Kita seolah memang dibentuk untuk lebih sering melihat kehidupan orang lain, bahkan sejak dari kita kecil. Sebagai contoh, seberapa sering ibu kita berteriak atau mengomel saat kita bertengkar dengan saudara kita. “Kenapa kalian selalu bertengkar? Kapan akurnya? Kayak di rumah ini saja yang anak-anaknya bertengkar. Coba liat anak tetangga, mereka akur nggak pernah bertengkar. Contoh tuh mereka.” Seolah membandingkan kehidupan orang lain itu menjadi standar tersendiri. Menjadikan hidup orang lain sebagai contoh. Tidak ada yang salah memang, tapi akan terlihat lucu kalau ternyata saat main ke rumah tetangga justru ibu tetangga malah bertanya, “Kau pasti akur kan dengan adikmu, kan? Tidak bertengkar terus kayak anak-anak di rumah ini.” Aku hanya bisa tersenyum kecut, bahkan kata-kata itu nyaris sama.

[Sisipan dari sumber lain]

(** * Persian swear-word remover: the redaction pipeline of [swear.py]

    A shallow embedding of [PersianSwearWordRemover] (lexicon loader, text
    normaliser, token matcher, redaction pipeline) together with the
    properties its specification states about it.

    Modelling choices.
    - A Python [str] is a sequence of Unicode code points: [list N].
    - [re.sub(r'(.)\1{2,}', r'\1', text)] is the left-to-right scan of the
      regular-expression engine specialised to that pattern: [.] rejects the
      line feed, the back-reference compares code points exactly, the
      quantifier is greedy.
    - [str.split()] splits on the code points Python calls whitespace.
    - [len(a) / len(b) * 100] has two models.  [remove_persian_swear_words]
      carries its exact rational value ([Q]); the properties stated on it are
      those rounding cannot change (zero, one hundred, order).
      [remove_persian_swear_words_binary64] computes it as the interpreter
      does: the quotient of the two integers correctly rounded to binary64,
      then the product by [100] rounded again ([Binary64.round64]); a float
      is represented by its exact rational value.  Lengths are below [2^63],
      so the results lie between [2^-63] and [100], where binary64 neither
      underflows nor overflows: the rounding keeps 53 significant bits and
      does not bound the exponent.  Division raises [ZeroDivisionError] on a
      zero divisor, as in Python.
    - Code that can raise returns an [outcome]: a value or an exception.
    - [open] and [json.load] are library code: what they find at the path
      (nothing, an unreadable or undecodable file, malformed JSON, a parsed
      document) is the input of the loader's model. *)

From Stdlib Require Import Ascii String.
From Stdlib Require Import List Bool Arith NArith ZArith QArith Qround Lia Lqa.
From Stdlib Require Import Floats.SpecFloat.
Import ListNotations.
Close Scope Q_scope.

Set Implicit Arguments.

(* ------------------------------------------------------------------ *)
(** ** Python strings *)

Module PyStr.

(** A character is a code point, a string a list of them. *)
Definition char := N.
Definition str := list char.

(** Embeds an ASCII literal, one code point per character. *)
Fixpoint lit (s : string) : str :=
  match s with
  | EmptyString => []
  | String a s' => N_of_ascii a :: lit s'
  end.

Definition LF : char := 10%N.
Definition SPACE : char := 32%N.

(** [str.isspace] on one code point, the table [str.split()] uses. *)
Definition isspace (c : char) : bool :=
  ((9 <=? c) && (c <=? 13)          (* \t \n \v \f \r *)
   || (28 <=? c) && (c <=? 32)      (* FS GS RS US, space *)
   || (c =? 133) || (c =? 160)      (* NEL, no-break space *)
   || (c =? 5760)                   (* U+1680 *)
   || (8192 <=? c) && (c <=? 8202)  (* U+2000 .. U+200A *)
   || (c =? 8232) || (c =? 8233)    (* U+2028, U+2029 *)
   || (c =? 8239) || (c =? 8287)    (* U+202F, U+205F *)
   || (c =? 12288))%N.              (* U+3000 *)

Definition is_nil (A : Type) (l : list A) : bool :=
  match l with [] => true | _ => false end.

(** [s.split()]: maximal runs of non-whitespace, in order.  [cur] is the
    token being read. *)
Fixpoint split_from (cur : str) (s : str) : list str :=
  match s with
  | [] => if is_nil cur then [] else [cur]
  | c :: tl =>
      if isspace c
      then (if is_nil cur then split_from [] tl else cur :: split_from [] tl)
      else split_from (cur ++ [c]) tl
  end.

Definition split (s : str) : list str := split_from [] s.

(** [sep.join(parts)]. *)
Fixpoint join (sep : str) (parts : list str) : str :=
  match parts with
  | [] => []
  | [p] => p
  | p :: rest => p ++ sep ++ join sep rest
  end.

(** [s.startswith(sub)]. *)
Fixpoint startswith (sub s : str) : bool :=
  match sub, s with
  | [], _ => true
  | _ :: _, [] => false
  | a :: sub', b :: s' => (a =? b)%N && startswith sub' s'
  end.

(** [sub in s]: [sub] occurs in [s] at some offset. *)
Fixpoint contains (sub s : str) : bool :=
  startswith sub s ||
  match s with
  | [] => false
  | _ :: s' => contains sub s'
  end.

Aku memang selalu diawasi, selalu diikat dengan berbagai peraturan. Tapi itu adalah bentuk cinta mereka padaku, aku terlalu berharga untuk mereka lepas ke sembarangan orang. Ayahku memang bukan pria murah hati dengan berbagai fasilitas lengkapnya. Tapi ayahku tidak pernah absen untuk memenuhi kebutuhanku, meski bukan merek-merek mahal, tapi kebutuhanku terpenuhi. Tidak semua memang kebutuhanku terpenuhi, dan disana lah aku “dipaksa” belajar untuk memilih apa yang benar-benar aku butuhkan, mana yang hanya sekedar nafsu mataku saja. Pada akhirnya aku sadar bahwa orang tuaku mencintaiku dengan caranya sendiri. 

Jangan pernah membandingkan dirimu dengan orang lain, bandingkan dirimu dengan diri sendiri yang dulu.

Seperti yang ayahku katakan, “Jangan pernah membandingkan dirimu dengan orang lain, bandingkan dirimu dengan diri sendiri yang dulu. Apakah dirimu lebih baik atau lebih buruk?”

Aku belajar, bahwa aku tidak akan bisa membandingkan kehidupanku dengan orang lain. Karena itu tidak akan ada habisnya, karena pada dasarnya manusia tidak akan pernah puas. Di atas langit masih ada langit. Dan belum tentu kehidupan orang lain lebih baik dari kita dan belum tentu kehidupan orang lain cocok dengan diri kita. Bersyukur dengan apa yang kita punya dan selalu berpikir positif adalah kunci untuk tidak selalu iri melihat rumput tetangga yang lebih hijau. Karena terkadang Rumput tetangga tidak selamanya lebih hijau.